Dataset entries
(** * Renewal dialog of the expired-memberships page

    A shallow embedding of
    [src/Frontend/src/pages/ExpiredMemberships.tsx]: the state held by the
    component's [useState] hooks, its event handlers and its effects as
    state transformers, and the values derived on every render.

    JavaScript numbers are IEEE-754 binary64 values and are modelled by
    Rocq's primitive floats; record ids are integer keys and are modelled
    by [Z].  Strings are byte strings holding the UTF-8 encoding of the
    JavaScript string.  Answers of the remote API are inputs of the
    transitions; calls, toasts and console messages are collected in a
    trace. *)

From Stdlib Require Import ZArith String Ascii List Bool Lia.
From Stdlib Require Import Floats.PrimFloat Floats.SpecFloat Floats.FloatOps.
From stdpp Require Import base decidable option list strings gmap.

Import ListNotations.
Local Open Scope string_scope.
Local Open Scope Z_scope.

(** ** The ECMAScript built-ins the page relies on *)

Module JS.

(** *** Strings *)

Definition bytes (s : string) : list Z :=
  map (fun c => Z.of_N (N_of_ascii c)) (list_ascii_of_string s).

Definition unbytes (l : list Z) : string :=
  string_of_list_ascii (map (fun z => ascii_of_N (Z.to_N z)) l).

(** [WhiteSpace] and [LineTerminator] code points that fit in one byte. *)
Definition isSpace1 (b : Z) : bool :=
  ((9 <=? b) && (b <=? 13)) || (b =? 32).

(** U+00A0 is the only one with a two-byte encoding. *)
Definition isSpace2 (b1 b2 : Z) : bool :=
  (b1 =? 194) && (b2 =? 160).

(** U+1680, U+2000..U+200A, U+2028, U+2029, U+202F, U+205F, U+3000 and
    U+FEFF. *)
Definition isSpace3 (b1 b2 b3 : Z) : bool :=
  ((b1 =? 225) && (b2 =? 154) && (b3 =? 128))
  || ((b1 =? 226) && (b2 =? 128)
      && (((128 <=? b3) && (b3 <=? 138)) || (b3 =? 168) || (b3 =? 169) || (b3 =? 175)))
  || ((b1 =? 226) && (b2 =? 129) && (b3 =? 159))
  || ((b1 =? 227) && (b2 =? 128) && (b3 =? 128))
  || ((b1 =? 239) && (b2 =? 187) && (b3 =? 191)).

Fixpoint trimStartBytes (l : list Z) : list Z :=
  match l with
  | [] => []
  | b1 :: r1 =>
      if isSpace1 b1 then trimStartBytes r1
      else match r1 with
           | [] => l
           | b2 :: r2 =>
               if isSpace2 b1 b2 then trimStartBytes r2
               else match r2 with
                    | [] => l
                    | b3 :: r3 =>
                        if isSpace3 b1 b2 b3 then trimStartBytes r3 else l
                    end
           end
  end.

Definition allSpace (l : list Z) : bool :=
  match trimStartBytes l with [] => true | _ => false end.

Fixpoint trimEndBytes (l : list Z) : list Z :=
  match l with
  | [] => []
  | b :: r => if allSpace l then [] else b :: trimEndBytes r
  end.

(** [String.prototype.trim]. *)
Definition trim (s : string) : string :=
  unbytes (trimEndBytes (trimStartBytes (bytes s))).

(** A string is falsy exactly when it is empty. *)
Definition truthyStr (s : string) : bool :=
  match s with EmptyString => false | _ => true end.

Fixpoint startsWith (p l : list Z) : bool :=
  match p, l with
  | [], _ => true
  | a :: p', b :: l' => (a =? b) && startsWith p' l'
  | _ :: _, [] => false
  end.

(** [s.split(sep)[0]] for a non-empty separator: the part of [s] before
    the first occurrence of [sep], or all of [s]. *)
Fixpoint splitHeadBytes (sep l : list Z) : list Z :=
  match l with
  | [] => []
  | b :: r => if startsWith sep l then [] else b :: splitHeadBytes sep r
  end.

Definition splitHead (sep s : string) : string :=
  unbytes (splitHeadBytes (bytes sep) (bytes s)).

(** *** Numbers *)

Definition NaN : float := nan.

(** A number is falsy exactly when it is [NaN], [+0] or [-0]. *)
Definition truthyNum (x : float) : bool :=
  negb (is_nan x || is_zero x).

(** [x || d] on a number [x]. *)
Definition orNum (x d : float) : float :=
  if truthyNum x then x else d.

(** A numeric id is falsy exactly when it is [0]. *)
Definition truthyId (z : Z) : bool := negb (z =? 0).

(** [v?.value] of an optional id as a condition. *)
Definition truthyOptId (o : option Z) : bool :=
  match o with Some z => truthyId z | None => false end.

Definition isDigit (b : Z) : bool := (48 <=? b) && (b <=? 57).

Fixpoint takeDigits (l : list Z) : list Z * list Z :=
  match l with
  | b :: r => if isDigit b then let '(d, rest) := takeDigits r in (b :: d, rest)
              else ([], l)
  | [] => ([], [])
  end.

Definition digitsValue (d : list Z) : Z :=
  fold_left (fun acc b => 10 * acc + (b - 48)) d 0.

(** The binary64 value nearest to [m * 10 ^ e] (ties to even), for
    [0 <= m]; [neg] is the sign of the literal. *)
Definition decimalToFloat (neg : bool) (m e : Z) : float :=
  let sgn (x : Z) := if neg then - x else x in
  if m =? 0 then (if neg then neg_zero else zero)
  else
    let nd := Z.log2 m * 30103 / 100000 in
    if 310 <? e + nd then (if neg then neg_infinity else infinity)
    else if e + nd <? -330 then (if neg then neg_zero else zero)
    else if 0 <=? e then SF2Prim (binary_normalize prec emax (sgn (m * 10 ^ e)) 0 neg)
    else
      let den := 10 ^ (- e) in
      let k := Z.max 0 (Z.log2 den + 66 - Z.log2 m) in
      let num := m * 2 ^ k in
      let q := num / den in
      let sticky := if num mod den =? 0 then 0 else 1 in
      SF2Prim (binary_normalize prec emax (sgn (2 * q + sticky)) (- k - 1) neg).

(** The exponent part of a [StrDecimalLiteral]: [e] or [E], an optional
    sign and at least one digit; anything else leaves the exponent at 0. *)
Definition exponentPart (l : list Z) : Z :=
  match l with
  | b :: r =>
      if (b =? 101) || (b =? 69) then
        let '(neg, r') :=
          match r with
          | s :: r1 => if s =? 45 then (true, r1) else if s =? 43 then (false, r1) else (false, r)
          | [] => (false, r)
          end in
        let '(d, _) := takeDigits r' in
        match d with
        | [] => 0
        | _ => if neg then - digitsValue d else digitsValue d
        end
      else 0
  | [] => 0
  end.

(** [parseFloat]: leading white space is skipped, the longest prefix
    that is a [StrDecimalLiteral] is converted, and [NaN] is returned
    when there is none. *)
Definition parseFloat (s : string) : float :=
  let l := trimStartBytes (bytes s) in
  let '(neg, l1) :=
    match l with
    | b :: r => if b =? 45 then (true, r) else if b =? 43 then (false, r) else (false, l)
    | [] => (false, l)
    end in
  if startsWith (bytes "Infinity") l1 then (if neg then neg_infinity else infinity)
  else
    let '(ip, l2) := takeDigits l1 in
    let '(fp, l3) :=
      match l2 with
      | b :: r => if b =? 46 then takeDigits r else ([], l2)
      | [] => ([], l2)
      end in
    match ip, fp with
    | [], [] => NaN
    | _, _ =>
        decimalToFloat neg (digitsValue (ip ++ fp))
                       (exponentPart l3 - Z.of_nat (length fp))
    end.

## WORK ORDER:
Out of the records above, pull each line containing the word "From".

## RESPONSE TO THIS EXERCISE:
From Stdlib Require Import ZArith String Ascii List Bool Lia.
From Stdlib Require Import Floats.PrimFloat Floats.SpecFloat Floats.FloatOps.
From stdpp Require Import base decidable option list strings gmap.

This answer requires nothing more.